Vor der Corona-Pandemie war er politisch sehr aktiv, war Teilnehmer einer Seniorengruppe und nahm einmal wöchentlich an einem Mittagessen für Senioren mit anschließender Gesprächsrunde teil. Das Ziel des Mittagessens ist das Knüpfen sozialer Kontakte. Durch dieses Angebot sind Freundschaften entstanden und es finden auch Treffen außerhalb der Einrichtung statt. Erich M. ist kulturell sehr interessiert, besucht regelmäßig Ausstellungen in Museen und Konzerte. Außerdem geht er leidenschaftlich gerne ins Kino. Ansonsten nutzt er seine freie Zeit, um ins Kaffeehaus zu gehen oder mit Bekannten Restaurants zu besuchen.
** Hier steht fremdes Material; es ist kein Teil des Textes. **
(** The collaborators raise errors but are not interrupted. *)
Hypothesis open_not_interrupted :
  forall p x, (Image_open p x).1 <> inl KeyboardInterrupt.
Hypothesis remove_not_interrupted :
  forall img s am fg bg er om x,
    (remove img s am fg bg er om x).1 <> inl KeyboardInterrupt.
Hypothesis save_not_interrupted :
  forall img p fmt opt x, (save img p fmt opt x).1 <> inl KeyboardInterrupt.



(** A failure of the model is caught and reported. *)
Lemma process_image_advanced_remove_fails
  input_path output_path session am om w img x1 e x2 :
  Image_open input_path (ext w) = (inr img, x1) ->
  remove img session am 240 10 10 om x1 = (inl (Exc e), x2) ->
  process input_path output_path session am om w =
  (inr (false, None),
   {| ext := x2;
      stdout := (stdout w ++ [Processing (name input_path)]) ++ [Failed e] |}).
Proof.
  intros H1 H2.
  unfold process_image_advanced, try_except, mbind, P_bind,
    call, lift, print, mret, P_ret. simpl.
  rewrite H1; simpl. by rewrite H2.
Qed.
Seit der Pandemie hat sich viel für den Senior verändert. Statt in Restaurants zu gehen, kocht er nun zu Hause für sich alleine. Dass er seit dem Lockdown mehr kocht, sieht er als positiv, auch wenn er durch die wegfallenden Restaurantbesuche die sozialen Kontakte sehr vermisst. Statt in ein Kaffeehaus zu gehen, trinkt er nun zu Hause seinen Kaffee. Vor der Pandemie war Herr M. sozial sehr gut eingebunden, in der Pandemie finden persönliche Treffen nur noch mit einer Person statt.  Zu seinen Bekannten der politischen Runden sowie zu seinen beiden Töchtern hält er virtuellen Kontakt. Zu den Teilnehmer*innen des Mittagstischs hat er derzeit keinen Kontakt.
Die Mitarbeiter*innen der Einrichtung, die das Mittagessen für Senioren ausrichten, halten regelmäßig per Telefon, E-Mail oder Brief den Kontakt zu den Senior*innen. Der Kontakt bezieht sich nicht nur auf Informationen zur Einrichtung, sondern es besteht auch das Angebot bei Problemen oder allgemeinem Gesprächsbedarf die Mitarbeiter*innen zu kontaktieren. Laut Erich M. sind die Mitarbeiter*innen sehr „emsig“ und haben ein offenes Ohr – auch für ein Pläuschen.
Des Weiteren hat sich sein Einkaufsverhalten verändert. Er geht, wenn möglich, vor zehn Uhr einkaufen, da zu diesem Zeitpunkt meist weniger Menschen unterwegs sind. Außerdem fährt er mit dem Auto zum Einkaufen, um persönliche Kontakte in öffentlichen Verkehrsmitteln zu vermeiden. Generell meidet er große Discounter und bevorzugt stattdessen den kleinen Tante-Emma-Laden. Er widmet dem Lesen mehr Zeit und schaut besonders vormittags vermehrt aktuelle Fernsehsendungen, um über das Weltgeschehen im Allgemeinen informiert zu bleiben.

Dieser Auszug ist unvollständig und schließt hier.